Definition fetch_cursor (dir : fetch_direction) (howMany : Z) (name : string) (ismove : bool) : M bool :=
  if negb (isFetchForwardOnly dir) then sendError "0A000" "cursor can only scan forward" ;; mret true
  else
    cursor ← gets (λ c, c_cursors c !! name);
    match cursor with
    | None => no_such_cursor name ;; mret true
    | Some cursor =>
        err ← (if cs_rows cursor then mret None else openCursor name cursor);
        match err with
        | Some err => row_error err ;; mret true
        | None =>
            if bool_decide (howMany < 0) then sendError "0A000" "cursor can only scan forward" ;; mret true
            else
              cursor ← gets (λ c, c_cursors c !! name);
              match cursor ≫= (λ cs, pair cs <$> cs_rows cs) with
              | None => crash IndexOutOfRange
              | Some (cursor, rs) =>
                  if ismove then
                    let '(moveCount, rest, ended) := move_rows howMany 0 (rs_rows rs) in
                    put_cursor name (with_rows cursor (rs_after rs rest ended)) ;;
                    send (CommandComplete ("MOVE " +:+ fmt_d moveCount)) ;; mret false
                  else
                    sendRowDescription (cs_cols cursor) (cs_colTypes cursor) [] ;;
                    '(r, rest, ended) ← fetch_rows howMany 0 [] (cs_typeOIDs cursor) (rs_rows rs);
                    let rs' := rs_after rs rest ended in
                    put_cursor name (with_rows cursor rs') ;;
                    match r with
                    | inr err => sendError "42000" (Error err) ;; setTxError ;; mret true
                    | inl rowCount =>
                        match rs_Err rs' with
                        | Some err => row_error err ;; mret true
                        | None => send (CommandComplete ("FETCH " +:+ fmt_d rowCount)) ;; mret false
                        end
                    end
              end
        end
    end.

Definition close_cursor (name : string) : M bool :=
  if bool_decide (name = ""%string) then closeAllCursors ;; send (CommandComplete "CLOSE CURSOR") ;; mret false
  else
    cursor ← gets (λ c, c_cursors c !! name);
    match cursor with
    | None => no_such_cursor name ;; mret true
    | Some _ => closeCursor name ;; send (CommandComplete "CLOSE CURSOR") ;; mret false
    end.

Definition handleDeclareCursor (portalname : string) (node : pg_node) : M () := declare_cursor portalname node ;; ready.
Definition handleFetchCursor (dir : fetch_direction) (howMany : Z) (name : string) (ismove : bool) : M () :=
  fetch_cursor dir howMany name ismove ;; ready.
Definition handleCloseCursor (name : string) : M () := close_cursor name ;; ready.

◇ ◇ ◇

* _What to do_: Take the entries above and return only the lines from the one with "closeCursor name ;;" to the one with "fetch_cursor dir howMany", both included, unchanged.

* _Output for this task_:
    | Some _ => closeCursor name ;; send (CommandComplete "CLOSE CURSOR") ;; mret false
    end.

Definition handleDeclareCursor (portalname : string) (node : pg_node) : M () := declare_cursor portalname node ;; ready.
Definition handleFetchCursor (dir : fetch_direction) (howMany : Z) (name : string) (ismove : bool) : M () :=
  fetch_cursor dir howMany name ismove ;; ready.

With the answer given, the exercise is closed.